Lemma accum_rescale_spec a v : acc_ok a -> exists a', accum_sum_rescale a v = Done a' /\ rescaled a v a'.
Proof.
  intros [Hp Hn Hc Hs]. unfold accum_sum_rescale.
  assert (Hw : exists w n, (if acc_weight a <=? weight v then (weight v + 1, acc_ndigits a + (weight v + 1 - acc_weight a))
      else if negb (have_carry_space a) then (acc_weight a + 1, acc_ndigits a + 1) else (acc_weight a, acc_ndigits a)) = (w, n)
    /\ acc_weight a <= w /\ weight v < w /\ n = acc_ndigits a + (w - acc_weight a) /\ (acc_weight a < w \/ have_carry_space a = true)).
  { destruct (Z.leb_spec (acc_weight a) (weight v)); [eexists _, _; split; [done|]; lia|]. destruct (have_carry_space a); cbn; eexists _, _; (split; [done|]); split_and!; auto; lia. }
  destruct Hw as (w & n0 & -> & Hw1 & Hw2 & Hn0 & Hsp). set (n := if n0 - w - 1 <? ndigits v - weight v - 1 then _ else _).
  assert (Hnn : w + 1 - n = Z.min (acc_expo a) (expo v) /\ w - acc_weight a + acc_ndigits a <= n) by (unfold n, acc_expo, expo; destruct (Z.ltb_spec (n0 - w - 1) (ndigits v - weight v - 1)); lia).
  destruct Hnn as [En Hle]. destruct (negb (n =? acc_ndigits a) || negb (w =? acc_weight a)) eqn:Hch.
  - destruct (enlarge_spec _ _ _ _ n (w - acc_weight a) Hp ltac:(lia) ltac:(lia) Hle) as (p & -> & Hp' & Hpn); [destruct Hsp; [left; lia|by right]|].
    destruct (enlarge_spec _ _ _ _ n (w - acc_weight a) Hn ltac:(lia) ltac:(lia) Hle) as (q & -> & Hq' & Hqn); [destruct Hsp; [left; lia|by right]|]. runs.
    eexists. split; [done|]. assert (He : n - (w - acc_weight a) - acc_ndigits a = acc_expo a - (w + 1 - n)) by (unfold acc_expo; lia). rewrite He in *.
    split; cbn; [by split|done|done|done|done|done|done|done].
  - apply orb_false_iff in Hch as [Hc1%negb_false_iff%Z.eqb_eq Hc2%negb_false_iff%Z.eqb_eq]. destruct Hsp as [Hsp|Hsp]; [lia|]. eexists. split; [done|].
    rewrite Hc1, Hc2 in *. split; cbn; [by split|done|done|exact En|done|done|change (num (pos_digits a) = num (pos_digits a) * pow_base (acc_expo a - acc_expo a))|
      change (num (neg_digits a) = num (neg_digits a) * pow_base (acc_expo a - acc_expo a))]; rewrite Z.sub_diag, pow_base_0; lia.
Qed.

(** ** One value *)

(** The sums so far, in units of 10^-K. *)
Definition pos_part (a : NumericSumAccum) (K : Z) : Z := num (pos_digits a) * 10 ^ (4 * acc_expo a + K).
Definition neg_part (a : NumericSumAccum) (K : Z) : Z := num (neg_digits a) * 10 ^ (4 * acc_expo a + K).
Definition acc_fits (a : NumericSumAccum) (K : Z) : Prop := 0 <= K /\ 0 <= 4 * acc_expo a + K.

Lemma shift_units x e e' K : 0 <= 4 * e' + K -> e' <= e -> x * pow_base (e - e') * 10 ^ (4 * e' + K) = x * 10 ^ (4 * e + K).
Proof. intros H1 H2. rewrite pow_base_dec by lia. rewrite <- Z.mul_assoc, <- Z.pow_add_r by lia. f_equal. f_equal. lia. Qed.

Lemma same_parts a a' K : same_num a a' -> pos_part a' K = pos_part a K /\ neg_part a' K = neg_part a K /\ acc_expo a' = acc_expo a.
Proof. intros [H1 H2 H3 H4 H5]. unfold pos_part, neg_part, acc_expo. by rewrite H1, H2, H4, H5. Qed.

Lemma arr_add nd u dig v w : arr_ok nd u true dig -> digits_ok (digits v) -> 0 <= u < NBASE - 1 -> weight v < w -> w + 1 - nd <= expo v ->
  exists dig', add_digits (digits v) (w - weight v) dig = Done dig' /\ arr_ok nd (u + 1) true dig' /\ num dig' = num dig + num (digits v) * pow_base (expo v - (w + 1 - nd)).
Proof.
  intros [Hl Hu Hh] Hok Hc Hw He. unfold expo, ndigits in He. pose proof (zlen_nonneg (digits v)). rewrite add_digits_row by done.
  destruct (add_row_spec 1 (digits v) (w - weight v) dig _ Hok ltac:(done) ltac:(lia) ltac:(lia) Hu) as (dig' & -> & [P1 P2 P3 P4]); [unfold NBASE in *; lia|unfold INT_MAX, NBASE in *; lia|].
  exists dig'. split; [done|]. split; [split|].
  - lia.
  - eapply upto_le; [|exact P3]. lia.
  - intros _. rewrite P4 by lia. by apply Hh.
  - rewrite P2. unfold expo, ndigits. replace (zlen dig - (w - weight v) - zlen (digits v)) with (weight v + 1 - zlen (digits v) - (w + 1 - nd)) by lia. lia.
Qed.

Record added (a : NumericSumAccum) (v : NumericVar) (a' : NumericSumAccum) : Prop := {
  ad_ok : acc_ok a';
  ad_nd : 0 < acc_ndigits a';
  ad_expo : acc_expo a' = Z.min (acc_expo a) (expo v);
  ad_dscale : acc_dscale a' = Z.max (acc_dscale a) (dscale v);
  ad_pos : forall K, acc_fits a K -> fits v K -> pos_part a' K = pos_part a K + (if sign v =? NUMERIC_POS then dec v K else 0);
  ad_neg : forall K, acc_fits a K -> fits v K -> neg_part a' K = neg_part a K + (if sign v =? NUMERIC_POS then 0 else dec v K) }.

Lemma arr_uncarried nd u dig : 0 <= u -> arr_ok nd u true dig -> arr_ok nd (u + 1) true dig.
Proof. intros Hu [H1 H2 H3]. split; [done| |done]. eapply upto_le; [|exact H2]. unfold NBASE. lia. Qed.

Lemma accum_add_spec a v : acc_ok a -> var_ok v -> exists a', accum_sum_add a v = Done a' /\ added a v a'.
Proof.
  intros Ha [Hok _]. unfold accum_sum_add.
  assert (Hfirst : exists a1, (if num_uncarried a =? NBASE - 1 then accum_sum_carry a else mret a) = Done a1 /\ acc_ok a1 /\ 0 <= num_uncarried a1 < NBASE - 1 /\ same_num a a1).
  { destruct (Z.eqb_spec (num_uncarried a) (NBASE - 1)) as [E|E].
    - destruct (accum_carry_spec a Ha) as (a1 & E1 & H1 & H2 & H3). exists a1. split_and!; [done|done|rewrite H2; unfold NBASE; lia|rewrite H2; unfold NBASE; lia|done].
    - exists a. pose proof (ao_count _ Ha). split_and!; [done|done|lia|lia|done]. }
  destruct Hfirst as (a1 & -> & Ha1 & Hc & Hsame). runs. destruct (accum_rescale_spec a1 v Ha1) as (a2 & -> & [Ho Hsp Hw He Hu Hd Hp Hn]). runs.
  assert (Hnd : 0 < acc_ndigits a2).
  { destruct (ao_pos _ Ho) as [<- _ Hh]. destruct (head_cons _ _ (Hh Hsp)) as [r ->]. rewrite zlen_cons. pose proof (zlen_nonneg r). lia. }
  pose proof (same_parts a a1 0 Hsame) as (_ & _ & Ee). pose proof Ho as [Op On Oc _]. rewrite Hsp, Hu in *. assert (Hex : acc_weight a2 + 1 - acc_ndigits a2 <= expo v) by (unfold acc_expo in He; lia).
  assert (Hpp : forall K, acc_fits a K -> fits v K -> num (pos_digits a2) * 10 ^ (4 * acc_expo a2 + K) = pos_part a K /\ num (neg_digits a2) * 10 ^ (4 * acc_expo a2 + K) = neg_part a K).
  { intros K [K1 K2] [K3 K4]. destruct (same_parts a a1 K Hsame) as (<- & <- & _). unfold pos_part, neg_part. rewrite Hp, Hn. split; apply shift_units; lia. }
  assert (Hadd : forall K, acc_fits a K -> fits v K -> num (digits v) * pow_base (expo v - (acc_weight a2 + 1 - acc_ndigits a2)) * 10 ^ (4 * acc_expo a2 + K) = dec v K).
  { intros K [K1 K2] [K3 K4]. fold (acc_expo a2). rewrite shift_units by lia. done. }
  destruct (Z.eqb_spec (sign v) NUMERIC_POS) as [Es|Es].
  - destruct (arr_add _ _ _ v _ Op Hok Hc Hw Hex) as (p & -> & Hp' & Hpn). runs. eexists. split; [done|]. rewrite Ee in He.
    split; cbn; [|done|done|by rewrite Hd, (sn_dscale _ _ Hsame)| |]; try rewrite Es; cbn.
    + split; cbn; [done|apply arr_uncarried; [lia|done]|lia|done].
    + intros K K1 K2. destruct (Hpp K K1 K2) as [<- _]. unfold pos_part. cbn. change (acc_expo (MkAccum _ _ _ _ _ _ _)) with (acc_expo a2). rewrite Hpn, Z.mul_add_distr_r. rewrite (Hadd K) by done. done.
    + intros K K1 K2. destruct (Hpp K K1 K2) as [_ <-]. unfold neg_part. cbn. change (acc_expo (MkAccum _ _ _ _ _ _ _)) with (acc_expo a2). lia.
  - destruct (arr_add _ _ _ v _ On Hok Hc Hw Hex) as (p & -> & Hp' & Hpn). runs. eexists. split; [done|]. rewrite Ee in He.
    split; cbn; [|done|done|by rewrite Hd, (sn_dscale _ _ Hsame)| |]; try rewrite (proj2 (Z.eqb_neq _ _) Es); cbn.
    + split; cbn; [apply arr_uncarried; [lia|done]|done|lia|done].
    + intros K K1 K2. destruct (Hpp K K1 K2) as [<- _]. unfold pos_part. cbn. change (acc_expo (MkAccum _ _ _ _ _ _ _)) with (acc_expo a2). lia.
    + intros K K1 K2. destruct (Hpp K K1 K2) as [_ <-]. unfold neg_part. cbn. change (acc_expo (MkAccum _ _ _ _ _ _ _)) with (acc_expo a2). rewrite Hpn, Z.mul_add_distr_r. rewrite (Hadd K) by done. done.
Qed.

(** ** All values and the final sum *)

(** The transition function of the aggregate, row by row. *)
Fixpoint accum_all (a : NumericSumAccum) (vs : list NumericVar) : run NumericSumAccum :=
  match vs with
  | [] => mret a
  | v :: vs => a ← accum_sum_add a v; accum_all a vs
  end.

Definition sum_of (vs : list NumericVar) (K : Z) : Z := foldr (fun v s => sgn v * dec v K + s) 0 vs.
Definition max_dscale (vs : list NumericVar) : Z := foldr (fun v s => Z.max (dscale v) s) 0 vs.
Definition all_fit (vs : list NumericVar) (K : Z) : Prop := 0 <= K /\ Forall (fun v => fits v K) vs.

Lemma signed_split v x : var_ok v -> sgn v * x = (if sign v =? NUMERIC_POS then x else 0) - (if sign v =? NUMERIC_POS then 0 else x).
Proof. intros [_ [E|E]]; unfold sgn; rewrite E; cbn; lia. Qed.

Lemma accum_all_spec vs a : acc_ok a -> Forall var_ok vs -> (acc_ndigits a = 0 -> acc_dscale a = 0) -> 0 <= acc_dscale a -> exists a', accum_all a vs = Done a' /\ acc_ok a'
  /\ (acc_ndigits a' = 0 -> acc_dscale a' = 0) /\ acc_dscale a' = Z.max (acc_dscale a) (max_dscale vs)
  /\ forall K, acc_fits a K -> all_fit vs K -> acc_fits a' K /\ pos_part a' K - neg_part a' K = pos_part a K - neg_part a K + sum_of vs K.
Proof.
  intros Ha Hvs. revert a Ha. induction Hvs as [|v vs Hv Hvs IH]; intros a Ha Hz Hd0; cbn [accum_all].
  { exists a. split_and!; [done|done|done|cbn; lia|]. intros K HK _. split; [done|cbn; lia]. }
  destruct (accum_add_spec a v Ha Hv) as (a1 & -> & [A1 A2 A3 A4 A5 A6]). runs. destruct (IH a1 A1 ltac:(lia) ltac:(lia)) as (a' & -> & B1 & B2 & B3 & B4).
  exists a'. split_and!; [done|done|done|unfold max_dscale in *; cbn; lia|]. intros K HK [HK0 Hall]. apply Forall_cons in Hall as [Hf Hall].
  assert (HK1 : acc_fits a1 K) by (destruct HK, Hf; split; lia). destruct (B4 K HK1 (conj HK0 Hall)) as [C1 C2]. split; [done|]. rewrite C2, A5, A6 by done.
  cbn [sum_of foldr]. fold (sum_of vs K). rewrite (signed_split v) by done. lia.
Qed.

------------

= Work item =
Starting at the line that holds "Proof. intros [_", retype each line exactly through the end of the entries, both ends included.

= Written solution =
Proof. intros [_ [E|E]]; unfold sgn; rewrite E; cbn; lia. Qed.

Lemma accum_all_spec vs a : acc_ok a -> Forall var_ok vs -> (acc_ndigits a = 0 -> acc_dscale a = 0) -> 0 <= acc_dscale a -> exists a', accum_all a vs = Done a' /\ acc_ok a'
  /\ (acc_ndigits a' = 0 -> acc_dscale a' = 0) /\ acc_dscale a' = Z.max (acc_dscale a) (max_dscale vs)
  /\ forall K, acc_fits a K -> all_fit vs K -> acc_fits a' K /\ pos_part a' K - neg_part a' K = pos_part a K - neg_part a K + sum_of vs K.
Proof.
  intros Ha Hvs. revert a Ha. induction Hvs as [|v vs Hv Hvs IH]; intros a Ha Hz Hd0; cbn [accum_all].
  { exists a. split_and!; [done|done|done|cbn; lia|]. intros K HK _. split; [done|cbn; lia]. }
  destruct (accum_add_spec a v Ha Hv) as (a1 & -> & [A1 A2 A3 A4 A5 A6]). runs. destruct (IH a1 A1 ltac:(lia) ltac:(lia)) as (a' & -> & B1 & B2 & B3 & B4).
  exists a'. split_and!; [done|done|done|unfold max_dscale in *; cbn; lia|]. intros K HK [HK0 Hall]. apply Forall_cons in Hall as [Hf Hall].
  assert (HK1 : acc_fits a1 K) by (destruct HK, Hf; split; lia). destruct (B4 K HK1 (conj HK0 Hall)) as [C1 C2]. split; [done|]. rewrite C2, A5, A6 by done.
  cbn [sum_of foldr]. fold (sum_of vs K). rewrite (signed_split v) by done. lia.
Qed.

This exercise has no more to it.